-------- PROVIDED MATERIAL --------

(** ** The end of a namespace *)

(** The other ends of the links [D] of namespace [a] are gone. *)
Record releasing (f : md_network_fabric) (a : positive) (D : list md_network_interface) (g : md_network_fabric) : Prop := mk_releasing {
  rl_keys : keys g = keys f;
  rl_next : f_next_index g = f_next_index f;
  rl_self : get_space g a = get_space f a;
  rl_space : ∀ x n, get_space g x = Some n → space_ok n;
  rl_sub : ∀ x i p, at_end g x i p → at_end f x i p;
  rl_keep : ∀ x i p, at_end f x i p → p ≠ 0 → x = a ∨ (∀ l, l ∈ D → i ≠ l_peer l) → at_end g x i p;
  rl_gone : ∀ l, l ∈ D → l_peer l ≠ 0 → ∀ x p, x ≠ a → ¬ at_end g x (l_peer l) p }.
Lemma release_step_ok f a n D l g :
  fabric_ok f → get_space f a = Some n → l ∈ n_links n → releasing f a D g → ∃ g', release_step a (Some g) l = Some g' ∧ releasing f a (D ++ [l]) g'.
Proof.
  intros Hf Hn Hl [Hk Hx Ha Hs Hsub Hkeep Hgone]. unfold release_step. cbn [mbind option_bind].
  assert (NoDup (keys g)) as Hnd by (rewrite Hk; apply Hf).
  assert (∀ x i p, at_end f x i p → p ≠ 0 → x = a ∨ (∀ y, y ∈ D ++ [l] → i ≠ l_peer y) → at_end g x i p) as Hkeep'.
  { intros x i p H H0 Hor. apply Hkeep; [done..|]. destruct Hor as [|Hy]; [by left|right]. intros y Hin. apply Hy, elem_of_app. by left. }
  assert ((l_peer l ≠ 0 → ∀ x p, x ≠ a → ¬ at_end g x (l_peer l) p) → releasing f a (D ++ [l]) g) as Hstay.
  { intros Hl0. split; try done. intros y [Hy| ->%list_elem_of_singleton]%elem_of_app; [by apply Hgone|done]. }
  destruct (md_network_interface_owner g (l_peer l)) as [[o m]|] eqn:Eo.
  - apply owner_some in Eo as (Hm & Hp1 & q & Hq); [|done]. assert (at_end g o (l_peer l) q) as Hoq by (by exists m).
    case_bool_decide as Ho; [subst o; exists g; split; [done|]; apply Hstay; intros _ x p Hxa H; apply Hxa; by eapply (fk_unique _ Hf); [apply Hsub, H|apply Hsub, Hoq|]|].
    destruct (remove_step g o m (l_peer l) Hm (Hs _ _ Hm)) as (m' & Hr & Hok & Hfr & Hsub' & Hkeep2). rewrite Hr. cbn [mbind option_bind]. eexists. split; [done|]. split.
    + by rewrite keys_put.
    + done.
    + rewrite get_put by eauto. by rewrite decide_False by done.
    + apply space_put; [eauto|done..].
    + intros x i p H. by apply Hsub, Hsub'.
    + intros x i p H H0 Hor. apply Hkeep2; [by apply Hkeep'|done|]. destruct Hor as [->|Hy]; [left; congruence|right]. apply Hy, elem_of_app. right. by apply list_elem_of_singleton.
    + intros y [Hy| ->%list_elem_of_singleton]%elem_of_app H0 x p Hxa H; apply Hsub' in H as [H Hne]; [by eapply Hgone|].
      apply Hne; [|done]. by eapply (fk_unique _ Hf); [apply Hsub, H|apply Hsub, Hoq|].
  - exists g. split; [done|]. apply Hstay. intros H0 x p Hxa. apply owner_none; [done..| |done].
    assert (at_end f a (l_index l) (l_peer l)) as Hend by (exists n; split; [done|]; apply in_ends; eauto).
    destruct (fk_peer _ Hf _ _ _ Hend H0) as (y & Hy). apply (end_ok _ Hf _ _ _ Hy). pose proof (proj1 (end_ok _ Hf _ _ _ Hend)). lia.
Qed.
Lemma release_loop_ok f a n ls D g :
  fabric_ok f → get_space f a = Some n → (∀ l, l ∈ ls → l ∈ n_links n) → releasing f a D g → ∃ g', foldl (release_step a) (Some g) ls = Some g' ∧ releasing f a (D ++ ls) g'.
Proof.
  intros Hf Hn. revert D g. induction ls as [|l ls IH]; intros D g Hls Hr; cbn [foldl]; [rewrite app_nil_r; eauto|].
  destruct (release_step_ok f a n D l g Hf Hn) as (g1 & -> & Hr1); [apply Hls; by left|done|]. rewrite cons_middle, app_assoc. apply IH; [|done]. intros x Hx. apply Hls. by right.
Qed.
Lemma get_drop f a x : NoDup (keys f) → get_space (drop_space a f) x = if decide (x = a) then None else get_space f x.
Proof.
  destruct f as [next l]. intros _. unfold drop_space. cbn [f_next_index f_spaces]. induction l as [|[k n] l IH]; [by destruct (decide (x = a))|].
  rewrite get_cons, filter_cons. cbn [fst]. destruct (decide (k ≠ a)) as [Hka|Hka].
  - rewrite get_cons. destruct (decide (k = x)) as [->|]; [by rewrite decide_False|exact IH].
  - apply dec_stable in Hka as ->. rewrite IH. destruct (decide (x = a)) as [->|]; [done|]. by rewrite decide_False.
Qed.
Lemma keys_drop f a : NoDup (keys f) → NoDup (keys (drop_space a f)).
Proof. intros H. eapply sublist_NoDup; [exact H|]. apply fmap_sublist, sublist_filter. Qed.
Lemma namespace_release_ok f a n : fabric_ok f → get_space f a = Some n → ∃ f', md_network_namespace_release f a = Some f' ∧ fabric_ok f' ∧ get_space f' a = None.
Proof.
  intros Hf Hn. unfold md_network_namespace_release. rewrite Hn. cbn [mbind option_bind].
  destruct (release_loop_ok f a n (n_links n) [] f Hf Hn) as (g & Hg & Hr); [done|split; try done; [apply Hf|by intros ? ?%elem_of_nil]|]. rewrite Hg. cbn [mbind option_bind].
  destruct Hr as [Hk Hx Ha Hs Hsub Hkeep Hgone]. cbn [app] in Hkeep, Hgone. assert (NoDup (keys g)) as Hnd by (rewrite Hk; apply Hf).
  eexists. split_and!; [done| |by rewrite get_drop, decide_True].
  assert (∀ x i p, at_end (drop_space a g) x i p ↔ x ≠ a ∧ at_end g x i p) as He by (intros x i p; unfold at_end; rewrite get_drop by done; destruct (decide (x = a)); naive_solver).
  apply (fabric_prune f _ (λ i, i ≠ 1 ∧ (∃ p, at_end f a i p) ∨ i ≠ 0 ∧ ∃ j, at_end f a j i)); [done|by apply keys_drop|done| | | |].
  - intros x m. rewrite get_drop by done. destruct (decide (x = a)); [done|apply Hs].
  - intros x i p [Hxa H]%He. split; [by apply Hsub|]. intros [[H1 [q Hq]]|[H0 (j & m & Hm & (l & Hl & _ & <-)%in_ends)]].
    + apply Hxa. by eapply (fk_unique _ Hf); [apply Hsub, H|exact Hq|].
    + assert (m = n) as -> by congruence. by eapply Hgone.
  - intros x i p H H0 HR. assert (x ≠ a) as Hxa by (intros ->; apply HR; left; split; [by apply (end_ok _ Hf _ _ _ H)|eauto]). apply He. split; [done|].
    apply Hkeep; [done..|]. right. intros l Hl ->. apply HR. right. split; [pose proof (proj1 (end_ok _ Hf _ _ _ H)); lia|]. exists (l_index l), n. split; [done|]. apply in_ends. eauto.
  - intros x i p H H0 HR. destruct (fk_peer _ Hf _ _ _ H H0) as (y & Hy). pose proof (proj1 (end_ok _ Hf _ _ _ H)) as Hpos. destruct HR as [[H1 [q Hq]]|[_ [j Hj]]].
    + right. split; [lia|]. exists p. by destruct (end_unique _ Hf _ _ _ _ _ Hy Hq H1) as [_ ->].
    + left. destruct (end_ok _ Hf _ _ _ H) as [_ Hi1]. split; [auto|]. exists p. by rewrite (peer_unique _ Hf _ _ _ _ _ Hj H0 Hy).
Qed.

--------

* TASK BRIEF:
Precisely the lines between those holding "rl_space : ∀" and "Lemma release_step_ok f", inclusive, are to be reproduced from the listing above, with nothing added.

* ANSWER TO THE EXERCISE:
  rl_space : ∀ x n, get_space g x = Some n → space_ok n;
  rl_sub : ∀ x i p, at_end g x i p → at_end f x i p;
  rl_keep : ∀ x i p, at_end f x i p → p ≠ 0 → x = a ∨ (∀ l, l ∈ D → i ≠ l_peer l) → at_end g x i p;
  rl_gone : ∀ l, l ∈ D → l_peer l ≠ 0 → ∀ x p, x ≠ a → ¬ at_end g x (l_peer l) p }.
Lemma release_step_ok f a n D l g :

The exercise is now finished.